• WORK REQUIRED
Retype, without any change, the first line of the records and every line after it through the one containing "intros Hb Hlen".

Stored items from a collection:
========================================

(** The span read back is written to the bytes it was read from. *)
Lemma decode_span_bytes bs :
  Forall is_byte bs -> length bs = CAPTURE_TIMING_BYTES ->
  byte_at 1 bs = 0 \/ byte_at 1 bs = 1 \/ byte_at 1 bs = 3 ->
  (byte_at 1 bs =? 0) && existsb (fun b => negb (b =? 0)) (drop 56 bs) = false ->
  (Z.land (byte_at 1 bs) 2 =? 0) && negb (u64_at 80 bs =? 0) = false ->
  span_bytes (decode_span bs) = slice 56 88 bs /\ span_flags (decode_span bs) = byte_at 1 bs.
Proof.
  intros Hb Hlen Hf Hz0 Hz1. unfold decode_span.
  assert (J : be_bytes 8 (u64_at 56 bs) ++ be_bytes 8 (u64_at 64 bs) ++
              be_bytes 8 (u64_at 72 bs) ++ be_bytes 8 (u64_at 80 bs) = slice 56 88 bs).
  { unfold u64_at. rewrite !be_bytes_slice by (try done; rewrite Hlen; unfold CAPTURE_TIMING_BYTES; lia).
    cbn [Nat.add]. rewrite !slice_join by lia. done. }
  destruct Hf as [E|[E|E]]; rewrite E in *; cbn [Z.eqb andb] in *.
  - cbn. split; [|done]. rewrite slice_drop by done. rewrite (all_zero _ Hz0).
    by rewrite length_drop, Hlen.
  - change (Z.land 1 2) with 0 in *. change (Z.land 1 1) with 1. cbn in *. split; [|done]. breflect.
    rewrite <- J, Hz1. done.
  - change (Z.land 3 2) with 2 in *. change (Z.land 3 1) with 1. cbn in *. by split.
Qed.

(** The reader accepts only what the writer would have written. *)
Lemma provenance_encode_decode p bs :
  Forall is_byte bs -> FrameProvenance_decode bs = Ok p ->
  FrameProvenance_encode p = Ok bs /\ wf_provenance p.
Proof.
  intros Hb. unfold FrameProvenance_decode.
  destruct (bool_decide (length bs = CAPTURE_TIMING_BYTES)) eqn:Hlen; [|done].
  apply bool_decide_eq_true in Hlen. cbn [negb orb].
  destruct (negb (byte_at 0 bs =? 1)) eqn:B0; [done|]. cbn [orb].
  destruct (negb (_ || _ || _)) eqn:B1; [done|]. cbn [orb].
  destruct (negb (byte_at 3 bs =? 0)) eqn:B3; [done|].
  destruct ((_ =? 0) && existsb _ _ || _) eqn:BZ; [done|]. apply orb_false_elim in BZ as [BZ0 BZ1].
  destruct (CaptureMappingQuality_decode (byte_at 2 bs)) as [q|] eqn:Q; [|done]. cbn [result_bind].
  set (v := Build_FrameProvenance _ _ _ _ _ _ _ _ _ _).
  destruct (FrameProvenance_validate v) as [[]|] eqn:Hv; [|done]. intros <-%Ok_inj.
  assert (HL : forall k n, (k + n <= 88)%nat -> (k + n <= length bs)%nat) by (rewrite Hlen; done).
  apply negb_false_iff in B1. breflect.
  assert (Hf : byte_at 1 bs = 0 \/ byte_at 1 bs = 1 \/ byte_at 1 bs = 3) by lia.
  destruct (decode_span_bytes bs Hb Hlen Hf BZ0 BZ1) as [Hsb Hsf].
  apply quality_code_decode in Q. split.
  - unfold FrameProvenance_encode. rewrite Hv. cbn [result_bind]. f_equal. unfold v.
    cbn [capture_epoch sequence output_start_sample sample_count source_start_numerator
      source_end_numerator source_denominator source_rate_hz quality span].
    rewrite Hsb, Hsf, Q. unfold u64_at, u32_at.
    rewrite !be_bytes_slice by (try done; apply HL; lia). cbn [Nat.add].
    change [1; byte_at 1 bs; byte_at 2 bs; 0] with ([1] ++ [byte_at 1 bs] ++ [byte_at 2 bs] ++ [0]).
    rewrite <- B0 at 1. rewrite <- B3.
    rewrite <- !slice_cons by (rewrite Hlen; unfold CAPTURE_TIMING_BYTES; lia).
    rewrite <- !app_assoc, !slice_join by lia. apply slice_all, Hlen.
  - split; try (first [apply u64_at_u64|apply u32_at_u32]; solve [done|apply HL; lia]).
    cbn [span v]. unfold decode_span. intros s Hs. split_ifs_in Hs; simplify_eq.
    all: split; try (apply u64_at_u64; solve [done|apply HL; lia]).
    all: cbn; intros z ?; simplify_eq; apply u64_at_u64; solve [done|apply HL; lia].
Qed.

(** ** The cursor *)

Lemma cursor_take_app n (a b : list Z) : length a = n -> cursor_take n (a ++ b) = Ok (a, b).
Proof.
  intros <-. unfold cursor_take. rewrite bool_decide_false by (rewrite length_app; lia).
  by rewrite take_app_length, drop_app_length.
Qed.

Lemma cursor_take_Ok n bs a b : cursor_take n bs = Ok (a, b) -> bs = a ++ b /\ length a = n.
Proof.
  unfold cursor_take. split_ifs; intros; simplify_eq. rewrite take_drop, length_take. split; [done|lia].
Qed.

Lemma cursor_byte_app b rest : cursor_byte (b :: rest) = Ok (b, rest).
Proof. done. Qed.

Lemma cursor_byte_Ok bs b rest : cursor_byte bs = Ok (b, rest) -> bs = b :: rest.
Proof.
  unfold cursor_byte. intros ([h t] & [-> Hl]%cursor_take_Ok & H)%result_bind_Ok. simplify_eq.
  destruct h as [|b [|]]; done.
Qed.

Lemma cursor_u64_app v rest : is_u64 v -> cursor_u64 (be_bytes 8 v ++ rest) = Ok (v, rest).
Proof.
  intros H. unfold cursor_u64. rewrite cursor_take_app by apply be_bytes_length.
  cbn [result_bind]. by rewrite u64_be.
Qed.

Lemma cursor_u64_Ok bs v rest :
  Forall is_byte bs -> cursor_u64 bs = Ok (v, rest) ->
  bs = be_bytes 8 v ++ rest /\ is_u64 v /\ Forall is_byte rest.
Proof.
  intros Hb. unfold cursor_u64. intros ([h t] & [-> Hl]%cursor_take_Ok & H)%result_bind_Ok. simplify_eq.
  apply Forall_app in Hb as [Hh Ht]. split_and!; [|..|done].
  - rewrite <- Hl. by rewrite be_bytes_value.
  - pose proof (be_value_bounds h Hh). unfold zlen in *. rewrite Hl in *. ints.
Qed.

Lemma cursor_i64_app v rest : i64_min <= v <= i64_max -> cursor_i64 (i64_be_bytes v ++ rest) = Ok (v, rest).
Proof.
  intros H. unfold cursor_i64. rewrite cursor_take_app by apply be_bytes_length.
  cbn [result_bind]. rewrite i64_roundtrip; [done|ints].
Qed.

Lemma cursor_i64_Ok bs v rest :
  Forall is_byte bs -> cursor_i64 bs = Ok (v, rest) ->
  bs = i64_be_bytes v ++ rest /\ i64_min <= v <= i64_max /\ Forall is_byte rest.
Proof.
  intros Hb. unfold cursor_i64. intros ([h t] & [-> Hl]%cursor_take_Ok & H)%result_bind_Ok. simplify_eq.
  apply Forall_app in Hb as [Hh Ht]. pose proof (be_value_bounds h Hh) as Hv. unfold zlen in Hv. rewrite Hl in Hv.
  unfold i64_of_be, i64_be_bytes. split_and!; [|split_ifs; ints..|done].
  f_equal. rewrite <- (be_bytes_value h) at 1 by done. rewrite Hl. f_equal. split_ifs.
  - rewrite Z.mod_small; lia.
  - rewrite <- (Z.mod_add _ 1) by lia. rewrite Z.mod_small; lia.
Qed.

Lemma cursor_id_app id rest :
  wf_string id -> validate_capture_identifier id = Ok tt ->
  cursor_id (put_id id ++ rest) = Ok (id, rest).
Proof.
  intros Hw Hv. unfold cursor_id, put_id. cbn [app]. rewrite cursor_byte_app. cbn [result_bind].
  pose proof Hv as Hv'. unfold validate_capture_identifier in Hv'. destruct (_ || _) eqn:E in Hv'; [done|].
  breflect. pose proof (blen_nonneg id). unfold MAX_CAPTURE_IDENTIFIER_BYTES in *. rewrite Z.mod_small by lia.
  assert (blen id <> 0) by (intros ->%blen_0; done).
  rewrite (proj2 (Z.eqb_neq _ _)), (proj2 (Z.ltb_ge _ _)) by lia. cbn [orb].
  rewrite cursor_take_app.
  - cbn [result_bind]. rewrite from_utf8_encode by done. cbn [ok_or result_bind].
    by rewrite Hv.
  - pose proof (utf8_encode_length id). unfold zlen in *. lia.
Qed.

========================================

• RESULT BELOW
(** The span read back is written to the bytes it was read from. *)
Lemma decode_span_bytes bs :
  Forall is_byte bs -> length bs = CAPTURE_TIMING_BYTES ->
  byte_at 1 bs = 0 \/ byte_at 1 bs = 1 \/ byte_at 1 bs = 3 ->
  (byte_at 1 bs =? 0) && existsb (fun b => negb (b =? 0)) (drop 56 bs) = false ->
  (Z.land (byte_at 1 bs) 2 =? 0) && negb (u64_at 80 bs =? 0) = false ->
  span_bytes (decode_span bs) = slice 56 88 bs /\ span_flags (decode_span bs) = byte_at 1 bs.
Proof.
  intros Hb Hlen Hf Hz0 Hz1. unfold decode_span.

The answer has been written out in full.